_Action item_.
Reproduce only what lies between the first line of the material below and the line containing "break them apart are shown to do so. *)", with both of those lines included and every line kept exact.
——————
(* ===== verification/Mediation.v ===== *)
(** The protocol between SimTerpose and a tracee: [in_syscall] is what SimTerpose
    believes about the stop of a tracee, [at_entry] what the stop is. [ends] and
    [triple] are a small program logic about runs that yield to other processes;
    with them, the handlers are shown to keep the two in step, and the calls that
    break them apart are shown to do so. *)
From S2P Require Import Prelude Libc External State Monad Frames Reference DataUtils.
From S2P Require Import ProcessDescriptor PtraceUtils Sockets Print Communication.
From S2P Require Import SocketOps SysFiles SysNet SysData SysProc Neutral Dispatch.
Open Scope sim_scope.

(** ** Triples over runs that yield *)

Section Logic.
Context `{X : Xbt} `{Wd : World}.

(** [Q] at the end of a run; at a yield the other processes change the state as
    [R] allows. *)
Fixpoint ends {A} (R : st → st → Prop) (Q : A → st → Prop) (o : outcome A) : Prop :=
  match o with
  | Done a s => Q a s
  | Failed _ _ => True
  | Block _ s k => ∀ x s', R s s' → ends R Q (k x s')
  end.

Definition triple {A} (R : st → st → Prop) (P : st → Prop) (m : M A) (Q : A → st → Prop) : Prop :=
  ∀ s, P s → ends R Q (m s).

Lemma ends_obind {A B} R (o : outcome A) (f : A → M B) Q :
  ends R (λ a s, ends R Q (f a s)) o → ends R Q (obind o f).
Proof. induction o as [| |r s k IH]; simpl; [done|done|]. intros H x s' Hs. by apply IH, H. Qed.

Lemma ends_obind_inv {A B} R (o : outcome A) (f : A → M B) Q :
  ends R Q (obind o f) → ends R (λ a s, ends R Q (f a s)) o.
Proof. induction o as [| |r s k IH]; simpl; [done|done|]. intros H x s' Hs. by apply IH, H. Qed.

Lemma ends_mono {A} R (o : outcome A) (Q Q' : A → st → Prop) :
  (∀ a s, Q a s → Q' a s) → ends R Q o → ends R Q' o.
Proof. intros HQ. induction o; simpl; eauto. Qed.

Lemma triple_bind {A B} R P (m : M A) (f : A → M B) P' Q :
  triple R P m P' → (∀ a, triple R (P' a) (f a) Q) → triple R P (bind m f) Q.
Proof. intros Hm Hf s Hs. apply ends_obind. eapply ends_mono, Hm, Hs. intros a s'. apply Hf. Qed.

Lemma triple_assoc {A B C} R P (m : M A) (f : A → M B) (g : B → M C) Q :
  triple R P (bind m (λ a, bind (f a) g)) Q → triple R P (bind (bind m f) g) Q.
Proof.
  intros H s Hs. apply ends_obind, ends_obind. specialize (H s Hs). apply ends_obind_inv in H.
  revert H. apply ends_mono. intros a s'. apply ends_obind_inv.
Qed.

Lemma triple_ret_bind {A B} R P (a : A) (f : A → M B) Q :
  triple R P (f a) Q → triple R P (bind (ret a) f) Q.
Proof. by intros H. Qed.
Lemma triple_fail_bind {A B} R P e (f : A → M B) Q : triple R P (bind (@fail _ _ A e) f) Q.
Proof. done. Qed.
Lemma triple_fail {A} R P e Q : triple R P (@fail _ _ A e) Q.
Proof. done. Qed.
Lemma triple_done {A} R (P : st → Prop) (a : A) (Q : A → st → Prop) :
  (∀ s, P s → Q a s) → triple R P (ret a) Q.
Proof. intros H s. apply H. Qed.

(** An invariant that the other processes keep. *)
Lemma keeps_ends {A} (R : st → st → Prop) (I : st → Prop) (o : outcome A) :
  (∀ s s', R s s' → I s → I s') → keeps I o → ends R (λ _, I) o.
Proof.
  intros HR. induction o as [| |r s k IH]; simpl; [done|done|]. intros [Hs Hk] x s' Hs'.
  apply IH, Hk. by apply (HR s).
Qed.

End Logic.

(** ** The stop of a tracee *)

Section Stop.
Context `{X : Xbt} `{Wd : World} (proc pid : Z).

(** SimTerpose takes the tracee [pid], described at [proc], to be outside a system
    call ([b]), and it is stopped at an entry ([c]). *)
Definition stop (b c : bool) (s : st) : Prop :=
  (∃ p, st_proc s !! proc = Some p ∧ pd_pid p = pid ∧ (in_syscall p =? 0) = b) ∧
  at_entry (st_w s) pid = c.

(** The other processes leave the stop of the tracee alone. *)
Definition others (s s' : st) : Prop := ∀ b c, stop b c s → stop b c s'.

(** Before the switch on the system call: at an entry, outside; at an exit, inside. *)
Definition in_step (s : st) : Prop := ∃ b, stop b b s.

(** Before the tracee is resumed: at an entry, inside; at an exit, outside. *)
Definition handled (s : st) : Prop := ∃ b, stop b (negb b) s.

#[export] Instance stop_stable b c : Stable (stop b c).
Proof.
  split; try done; try (intros s p v v' H _ _; exact H).
  - intros s p v v' [(u & Hu & Hp & Hb) Hc] Hv (E1 & E2 & _). split; [|done]. st_cbn.
    destruct (decide (p = proc)) as [->|Hne].
    + rewrite lookup_insert_eq. rewrite Hu in Hv. injection Hv as <-.
      exists v'. by rewrite E1, E2.
    + rewrite lookup_insert_ne by done. by exists u.
  - intros s w [Hp Hc] Hw. split; [done|]. st_cbn. by rewrite Hw.
Qed.
(** A read of the tables does not see the processes, the world and the counters. *)
Lemma host_desc_spec s h :
  host_desc h s = match h with
                  | Some h => match host_of s (MSG_host_get_name h) with
                              | Some d => Done (MSG_host_get_name h, d) s
                              | None => Failed Throw_not_found s
                              end
                  | None => Failed Invalid_pointer s
                  end.
Proof.
  unfold host_desc, host_name, host_of, bind. destruct h; [|done]. simpl.
  by destruct (xbt_dict_get_or_null _ _).
Qed.

Lemma get_binding_frame s s' h port dev x :
  list_host s' = list_host s → get_binding_socket_host h port dev s = Done x s →
  get_binding_socket_host h port dev s' = Done x s'.
Proof.
  intros E. unfold get_binding_socket_host, bind. rewrite !host_desc_spec. unfold host_of. rewrite E.
  destruct h as [h|]; [|done]. destruct (xbt_dict_get_or_null (list_host s) _) as [d|]; [|done]. simpl.
  destruct (xbt_dict_get_or_null _ _) as [pd|]; [|by intros [= ->]].
  destruct (negb _); [by intros [= ->]|]. destruct (negb _); by intros [= ->].
Qed.

Lemma get_host_frame s s' ip x :
  list_ip s' = list_ip s → get_host_by_ip ip s = Done x s → get_host_by_ip ip s' = Done x s'.
Proof.
  intros E. unfold get_host_by_ip, bind. simpl. rewrite E.
  destruct (xbt_dict_get_or_null _ _); by intros [= ->].
Qed.
(** A server on bob whose client, on alice, has closed the connection. *)
Definition gone_sock : infos_socket :=
  set_is_comm 8 (set_is_local 1 65535 (new_socket 1 3 2 1 0 (host "alice"))).
Definition served_sock : infos_socket :=
  set_is_comm 8 (set_is_local 2 80 (set_is_ref_nb 2 (new_socket 2 4 2 1 0 (host "bob")))).
Definition served_proc : process_descriptor :=
  mk_proc 8 "bob" (host "bob") [(int_key 4, 11)] 0 0 None 0.
Definition closed_comm : comm := set_comm_state COMM_CLOSED linked_comm.
Definition closed_example : st :=
  set_all_sockets [3; 7; 11] (set_proc {[1 := client_proc; 2 := served_proc]}
    (set_fd {[7 := FdSock gone_sock; 11 := FdSock served_sock]} (set_comm {[8 := closed_comm]}
      (run_state (register_port (host "bob") 80 ;; register_port (host "alice") 65535) bound_example)))).

(** The server closes after the client. *)
Lemma close_second_dangles_witness :
  ∃ s', process_close_call 2 4 closed_example = Failed Invalid_pointer s' ∧
    comm_close 11 (closing closed_example 11 served_sock) = Failed Invalid_pointer s' ∧
    fails_destroying closed_example s' 8 [7; 11].
Proof.
  apply (close_second_dangles closed_example 2 4 11 served_sock closed_comm 7 11 gone_sock (unref served_sock)
    "alice"%string "bob"%string (mk_port 65535 0 0 1 NULL) (mk_port 80 0 7 2 3)); try reflexivity; try done.
  - split; [eexists; split; [reflexivity|by vm_compute]|by vm_compute|reflexivity|reflexivity].
  - by right.
  - split; [reflexivity|by eexists|reflexivity|vm_compute; reflexivity| |reflexivity].
    right. by left.
  - split; [reflexivity|by eexists|reflexivity|vm_compute; reflexivity| |reflexivity].
    right. right. by left.
  - right. by vm_compute.
Defined.
Lemma dup_pipe_serves w t a old new :
  is_Some (t_file t !! a) →
  serves (sees proc pid 0 w t) (dup_pipe a old new proc) (λ _, sees proc pid 0 w t).
Proof.
  intros [f Ha]. eapply get_fd_serves; [done|]. intros d [_ Hd] _. rewrite (proj2 (Z.eqb_neq _ _) Hd).
  exact (serves_ret tt (λ _, sees proc pid 0 w t)).
Qed.

(** The new number becomes an alias of the old one. *)
Lemma alias_serves w t old new a :
  is_s 32 new → is_Some (t_file t !! a) →
  serves (sees proc pid 0 w t) (process_descriptor_set_fd proc new a ;; dup_pipe a old new proc)
    (λ _, sees proc pid 0 w (mk_table (<[new := a]> (t_fd t)) (t_file t))).
Proof.
  intros Hnew Ha. eapply serves_bind; [by apply set_fd_number_serves|]. intros []. by apply dup_pipe_serves.
Qed.

Lemma process_close_call_serves w t fd :
  is_s 32 fd → (∀ a, t_fd t !! fd = Some a → is_Some (t_file t !! a)) →
  serves (sees proc pid 0 w t) (process_close_call proc fd)
    (λ _, sees proc pid 0 w (mk_table (delete fd (t_fd t)) (t_file t))).
Proof.
  intros Hfd Ho. unfold process_close_call. eapply serves_then; [by apply get_fd_number_serves|].
  destruct (t_fd t !! fd) as [a|] eqn:E.
  - change (default NULL (Some a)) with a. assert (is_Some (t_file t !! a)) as Ha by auto.
    eapply serves_from; [intros s H; exact (sees_null _ _ _ _ _ H Ha)|]. intros Hn.
    rewrite (proj2 (Z.eqb_neq _ _) Hn). cbn [negb].
    eapply serves_bind; [by apply fd_ref_serves|]. intros [].
    destruct Ha as [f Hf]. eapply get_fd_serves; [exact Hf|]. intros d [Hs Hp] _.
    rewrite (proj2 (Z.eqb_neq _ _) Hs), (proj2 (Z.eqb_neq _ _) Hp).
    eapply serves_bind; [exact (serves_ret tt (λ _, sees proc pid 0 w t))|]. intros [].
    eapply serves_bind; [apply fd_ref_serves; by exists f|]. intros []. by apply unset_fd_number_serves.
  - change (default NULL (@None Z)) with NULL. rewrite Z.eqb_refl. cbn [negb]. rewrite delete_id by done. destruct t.
    exact (serves_ret tt (λ _, sees proc pid 0 w _)).
Qed.

Lemma syscall_close_serves w t reg :
  reg_orig reg = SYS_close → reg_ret reg = 0 →
  serves (sees proc pid (-1) w t) (syscall_close reg proc) (λ _, follows w t (kept_call (decode reg))).
Proof.
  intros Hn Hr. unfold syscall_close. eapply serves_then; [apply proc_entering_serves|]. cbv beta. cbn [Z.eqb].
  rewrite Hr. cbn [Z.eqb]. eapply serves_bind; [apply proc_outside_serves|]. intros []. cbv zeta.
  eapply serves_bind.
  - eapply serves_from; [intros s H; exact (λ a, se_open _ _ _ _ _ _ H (s32 (arg reg 0)) a)|]. intros Ho.
    apply process_close_call_serves; [by apply swrap_range|done].
  - intros []. eapply serves_pre; [|apply (log_serves w t)]. intros s H. eexists. split; [|exact H].
    unfold decode. rewrite Hn, Hr. exact (posix_close _ t).
Qed.

Lemma syscall_dup_serves w t reg a :
  reg_orig reg = SYS_dup → 0 <= s32 (reg_ret reg) → t_fd t !! s32 (arg reg 0) = Some a →
  serves (sees proc pid (-1) w t) (syscall_dup reg proc) (λ _, follows w t (kept_call (decode reg))).
Proof.
  intros Hn Hr Ha. unfold syscall_dup. eapply serves_then; [apply proc_entering_serves|]. cbv beta. cbn [Z.eqb].
  unfold syscall_dup_post. eapply serves_bind; [apply proc_outside_serves|]. intros []. cbv zeta.
  eapply serves_from; [intros s H; exact (se_open _ _ _ _ _ _ H _ _ Ha)|]. intros Hf.
  eapply serves_then; [apply get_fd_number_serves; by apply swrap_range|]. rewrite Ha.
  change (default NULL (Some a)) with a. eapply serves_bind; [by apply fd_ref_serves|]. intros [].
  eapply serves_post; [apply alias_serves; [by apply swrap_range|done]|].
  intros [] s H. eexists. split; [|exact H]. unfold decode. rewrite Hn, (Zle_imp_le_bool _ _ Hr).
  by apply posix_dup.
Qed.

(** The number given to dup2 is closed first when it is open. *)
Lemma make_room_serves w t new b :
  is_s 32 new → b = default NULL (t_fd t !! new) → (∀ c, t_fd t !! new = Some c → is_Some (t_file t !! c)) →
  serves (sees proc pid 0 w t)
    (if negb (b =? NULL) then fd_ref b (-1) ;; process_close_call proc new else ret tt)
    (λ _, sees proc pid 0 w (mk_table (delete new (t_fd t)) (t_file t))).
Proof.
  intros Hnew -> Ho. destruct (t_fd t !! new) as [c|] eqn:E.
  - change (default NULL (Some c)) with c. assert (is_Some (t_file t !! c)) as Hc by auto.
    eapply serves_from; [intros s H; exact (sees_null _ _ _ _ _ H Hc)|]. intros Hn.
    rewrite (proj2 (Z.eqb_neq _ _) Hn). cbn [negb]. eapply serves_bind; [by apply fd_ref_serves|]. intros [].
    apply process_close_call_serves; [done|]. intros d. rewrite E. auto.
  - change (default NULL (@None Z)) with NULL. rewrite Z.eqb_refl. cbn [negb]. rewrite delete_id by done.
    destruct t. exact (serves_ret tt (λ _, sees proc pid 0 w _)).
Qed.

Lemma syscall_dup2_serves w t reg a :
  reg_orig reg = SYS_dup2 → 0 <= s32 (reg_ret reg) → s32 (reg_ret reg) = s32 (arg reg 1) →
  t_fd t !! s32 (arg reg 0) = Some a →
  serves (sees proc pid (-1) w t) (syscall_dup2 reg proc) (λ _, follows w t (kept_call (decode reg))).
Proof.
  intros Hn Hr He Ha. unfold syscall_dup2. eapply serves_then; [apply proc_entering_serves|]. cbv beta. cbn [Z.eqb].
  unfold syscall_dup2_post. eapply serves_bind; [apply proc_outside_serves|]. intros []. cbv zeta.
  eapply serves_from; [intros s H; exact (se_open _ _ _ _ _ _ H)|]. intros Ho. pose proof (Ho _ _ Ha) as Hf.
  eapply serves_then; [apply get_fd_number_serves; by apply swrap_range|]. rewrite Ha.
  change (default NULL (Some a)) with a. eapply serves_bind; [by apply fd_ref_serves|]. intros [].
  eapply serves_then; [apply get_fd_number_serves; by apply swrap_range|].
  eapply serves_bind; [apply make_room_serves; [by apply swrap_range|done|by apply Ho]|]. intros [].
  eapply serves_post; [apply alias_serves; [by apply swrap_range|done]|].
  intros [] s H. eexists. split; [|exact H]. cbn [t_fd t_file]. rewrite insert_delete_eq.
  unfold decode. rewrite Hn, (Zle_imp_le_bool _ _ Hr), He. by apply posix_dup.
Qed.

(** ** Calls through the switch *)

Definition file_nrs : list Z := [SYS_creat; SYS_open; SYS_dup; SYS_dup2; SYS_close].

Context (self : msg_self) (fuel : nat) (handle : Z → M Z).

Lemma serves_continue P m (Q : st → Prop) :
  serves P m (λ _, Q) → serves P (continue m) (λ _, Q).
Proof.
  intros H. unfold continue. eapply serves_bind; [exact H|]. intros []. exact (serves_ret None (λ _, Q)).
Qed.

(** The cases of the switch. *)
Definition file_handler (reg : reg_s) : M unit :=
  if reg_orig reg =? SYS_creat then syscall_creat reg proc
  else if reg_orig reg =? SYS_open then syscall_open reg proc
  else if reg_orig reg =? SYS_dup then syscall_dup reg proc
  else if reg_orig reg =? SYS_dup2 then syscall_dup2 reg proc
  else syscall_close reg proc.
Lemma wait_server_eval self handle s s1 proc reg h k n l q ik ip il c tr :
  requested s s1 h k n l q ik il c → n ≠ NULL → k ≠ l →
  socket_at s1 proc (s32 (arg reg 0)) k (asked n ip q ik) →
  st_stream s !! fd_stream (is_fd il) = Some tr →
  wait_server self handle reg proc s1 =
    Block (Sem_acquire (sem_client tr)) (asleep self s1 k (fd_stream (is_fd il)) (asked n ip q ik) tr)
      (λ _, handle proc).
Proof.
  intros Hreq Hn0 Hkl Hk Htr. set (i := asked n ip q ik) in *.
  pose proof (rq_listen _ _ _ _ _ _ _ _ _ _ Hreq) as Hl. destruct (rq_comm _ _ _ _ _ _ _ _ _ _ Hreq) as [ipn Hn].
  pose proof (rq_stream _ _ _ _ _ _ _ _ _ _ Hreq) as Hst. pose proof (sa_fd _ _ _ _ _ Hk) as Hki.
  assert (in_comm s1 k i (mk_comm ipn (is_port_local il) (mk_info k (n + 1)) (mk_info l (n + 2)) COMM_OPEN
    xbt_dynar_new 2)) as Hin by done.
  unfold wait_server. eval_with (get_infos_socket_at _ _ _ _ _ Hk). eval_with (comm_get_peer_eval _ _ _ _ Hin).
  unfold peer. cbn [info0 info1 ci_socket]. rewrite Z.eqb_refl. cbn [ci_socket].
  eval_with (get_fd_eval s1 l _ Hl). eval_with (upd_fd_eval s1 k _ _ Hki).
  change (fd_stream (fd_of (FdSock (ref_up il)))) with (fd_stream (is_fd il)).
  set (s2 := set_fd _ s1).
  assert (st_stream s2 !! fd_stream (is_fd il) = Some tr) as Ht2 by (unfold s2; st_cbn; by rewrite Hst).
  eapply bind_eval; [unfold upd_stream; eapply bind_eval; [apply load_eval; exact Ht2|reflexivity]|].
  cbv beta. eapply bind_eval; [apply load_eval; apply lookup_insert_eq|]. reflexivity.
Qed.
——————
_Answer to the problem_.
(* ===== verification/Mediation.v ===== *)
(** The protocol between SimTerpose and a tracee: [in_syscall] is what SimTerpose
    believes about the stop of a tracee, [at_entry] what the stop is. [ends] and
    [triple] are a small program logic about runs that yield to other processes;
    with them, the handlers are shown to keep the two in step, and the calls that
    break them apart are shown to do so. *)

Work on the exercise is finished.